Infants having brain oxygen saturation levels of less than 50% before transfusion were more likely to die or develop a neurodevelopmental impairment, compared to infants with higher brain oxygen levels. Moreover, after transfusions, the technique detected increases in brain oxygen levels, while the traditional method of monitoring blood oxygen levels with a clip-on finger sensor failed to detect any improvement in blood oxygen levels.
The study was conducted by researchers funded by NIH’s Eunice Kennedy Shriver National Institute of Child Health and Human Development. It appears in JAMA Network Open.
Very early preterm infants—those born before 28 weeks of pregnancy—are at high risk of anemia, or low red blood cell count. Anemia in these infants may result in low blood pressure, rapid heart rate, higher risk of neurodevelopmental delays, or death. Causes of anemia in this group include blood loss at birth, frequent blood sampling for medical testing, and failure of the bone marrow to produce enough red blood cells.
Anemia in very early preterm infants usually is treated with a transfusion of red blood cells. The volume of red blood cells an infant needs is based on a formula that considers an infant’s weight and age. Studies differ on the precise volume of red cells needed for transfusion.
For example, the Transfusion of Prematures (TOP) trial compared the current red blood cell transfusion standards for very early preterm infants to a standard with a slightly higher red cell volume. It found no difference in survival without neurodevelopmental impairment in two groups of infants receiving either of the treatments.
For the current study, researchers evaluated data from a subset of 101 of the 1,824 infants in the TOP trial. Infants were monitored with near-infrared spectroscopy for the first week of life or for 48 hours after completion of transfusions, whichever came first. The technique passes infrared light into the tissues to monitor blood flow and oxygen saturation levels. Researchers used the technique to monitor oxygen saturation levels in the brain and the mesentery—the membrane that connects the small intestine to the abdomen. The researchers also used a pulse-oximeter—a sensor that is usually placed on a preterm infant’s palm or heel to monitor oxygen saturation in the peripheral blood.

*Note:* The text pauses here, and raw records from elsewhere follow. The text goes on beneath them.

Lemma handler_run_spec h reqs r h' :
  handler_run h reqs r h' -> tasks_distinct h ->
  waiting h ++ omap asks reqs ≡ₚ waiting h' ++ omap answered r /\
  (no_shutdown reqs -> known h ⊆ known h' /\ backed h' r).
Proof.
  induction 1 as [h|h reqs poll finished r1 h1 reqs2 r2 h2 Hpoll Hrun IH]; intros Hd.
  { split; [done|]. intros _. split; [done|]. intros s id b e ?%elem_of_nil. done. }
  destruct (handler_poll_spec _ _ _ _ _ _ Hd Hpoll) as (Hd1 & Hp1 & Hk1). destruct (IH Hd1) as [Hp2 Hk2]. split.
  - rewrite !omap_app, app_assoc, Hp1, (Permutation_app_comm (waiting h1)), <- app_assoc, Hp2, !app_assoc.
    by rewrite (Permutation_app_comm (omap answered r1)).
  - intros [Hn1 Hn2]%Forall_app. destruct (Hk1 Hn1) as [Hsub1 Hb1]. destruct (Hk2 Hn2) as [Hsub2 Hb2].
    split; [by etransitivity|]. apply backed_app. split; [by eapply backed_mono|done].
Qed.

(** C12: Over every run of the fork handler, each backend that asked for a fork
    is answered exactly once, unless it still waits for a connection; and
    unless the handler was shut down, all that are given the fork of one
    endpoint and block are given the same connection and environment. *)
Theorem forks_shared_and_answered reqs r h :
  handler_run handler_new reqs r h ->
  omap asks reqs ≡ₚ omap answered r ++ waiting h /\
  (no_shutdown reqs -> forall s1 s2 id b1 e1 b2 e2,
     (s1, AnsFork (Ok (id, b1, e1))) ∈ r -> (s2, AnsFork (Ok (id, b2, e2))) ∈ r -> b1 = b2 /\ e1 = e2).
Proof.
  intros Hrun. destruct (handler_run_spec _ _ _ _ Hrun) as [Hp Hk].
  { split; cbn; [constructor|]. by intros t ?%elem_of_nil. }
  split; [cbn in Hp; by rewrite Hp, Permutation_app_comm|].
  intros Hns s1 s2 id b1 e1 b2 e2 H1 H2. destruct (Hk Hns) as [_ Hb].
  pose proof (Hb _ _ _ _ H1) as E1. pose proof (Hb _ _ _ _ H2) as E2. rewrite E1 in E2. by simplify_eq.
Qed.

(** ** Requests as calls

    [MultiFork::create_fork] and [roll_fork] wait for the answer of the handler;
    [establish] is how connecting to the endpoint of a fork ends. *)
Section Calls.
Variable establish : CreateFork -> result (SharedBackend * Env) string.

Definition serve_create (fork : CreateFork) (known : gmap ForkId CreatedFork) : exec (ForkAnswer * gmap ForkId CreatedFork) :=
  let fork_id := fork_id_of fork in
  match known !! fork_id with
  | Some f =>
      n ← u64_add (num_senders f) 1;
      Ret (Ok (fork_id, cr_backend f, cf_env (opts f)), <[fork_id := mkCreated (opts f) (cr_backend f) n]> known)
  | None =>
      Ret (match establish fork with
           | Ok (backend, env) => (Ok (fork_id, backend, env), <[fork_id := created_new (set_env env fork) backend]> known)
           | Err e => (Err e, known)
           end)
  end.
Definition serve_roll (id : ForkId) (block : Z) (known : gmap ForkId CreatedFork) : exec (ForkAnswer * gmap ForkId CreatedFork) :=
  match known !! id with
  | Some fork => serve_create (set_block block (opts fork)) known
  | None => Ret (Err ("No matching fork exits for " +:+ id), known)
  end.

(** The answer is what the handler sends when it deals with the request, with
    no other task going on. *)
Lemma serve_create_handler fork s finished h :
  pending_tasks h = [] ->
  exists hs', handler_poll [ReqCreateFork fork s] (fun t => Some (establish (task_fork t))) finished h =
    ('(a, known) ← serve_create fork (forks h); Ret ([(s, AnsFork a)], mkHandler hs' [] known)).
Proof.
  intros Hp. destruct h as [hs tasks known]. cbn in Hp. subst tasks.
  unfold handler_poll, on_requests, on_request, create_fork, serve_create. cbn [forks pending_tasks handlers].
  destruct (known !! fork_id_of fork) as [f|].
  - destruct (advance_handlers_same finished hs) as (hs' & Hh). exists hs'.
    destruct (u64_add (num_senders f) 1) as [n|w]; cbn -[advance_handlers]; [|done]. by rewrite Hh.
  - destruct (establish fork) as [[b e]|e] eqn:He.
    + destruct (advance_handlers_same finished (hs ++ [fork_id_of fork])) as (hs' & Hh). exists hs'.
      cbn -[advance_handlers]. rewrite He. cbn -[advance_handlers]. by rewrite Hh.
    + destruct (advance_handlers_same finished hs) as (hs' & Hh). exists hs'.
      cbn -[advance_handlers]. rewrite He. cbn -[advance_handlers]. by rewrite Hh.
Qed.
End Calls.
End Data.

After transfusion, near-infrared spectroscopy showed that oxygen saturation levels in the brains of infants receiving the lower volume transfusion increased to an average of 4.8%, compared to 2.7% in the higher volume group. Oxygen saturation also rose in the mesentery blood of the two groups. Although these measures did not differ significantly between the groups, they provided more insight into oxygen saturation levels after transfusion, compared to the traditional monitoring technique of using the pulse-oximeter to measure peripheral oxygen saturation levels.
The authors concluded that using near-infrared spectroscopy to measure oxygen saturation in the brain and mesentery of anemic preterm infants could provide a way to observe their health after a transfusion.
The authors called for larger studies of near-infrared spectroscopy in anemic preterm infants after transfusion to investigate whether the technique could potentially improve survival without neurodevelopmental impairment.
Chock, VY et al. Tissue oxygenation changes after transfusion and outcomes in preterm infants: A secondary near-infrared spectroscopy study of the Transfusion of Prematures randomized clinical trial (TOP NIRS). JAMA Network Open. 2023.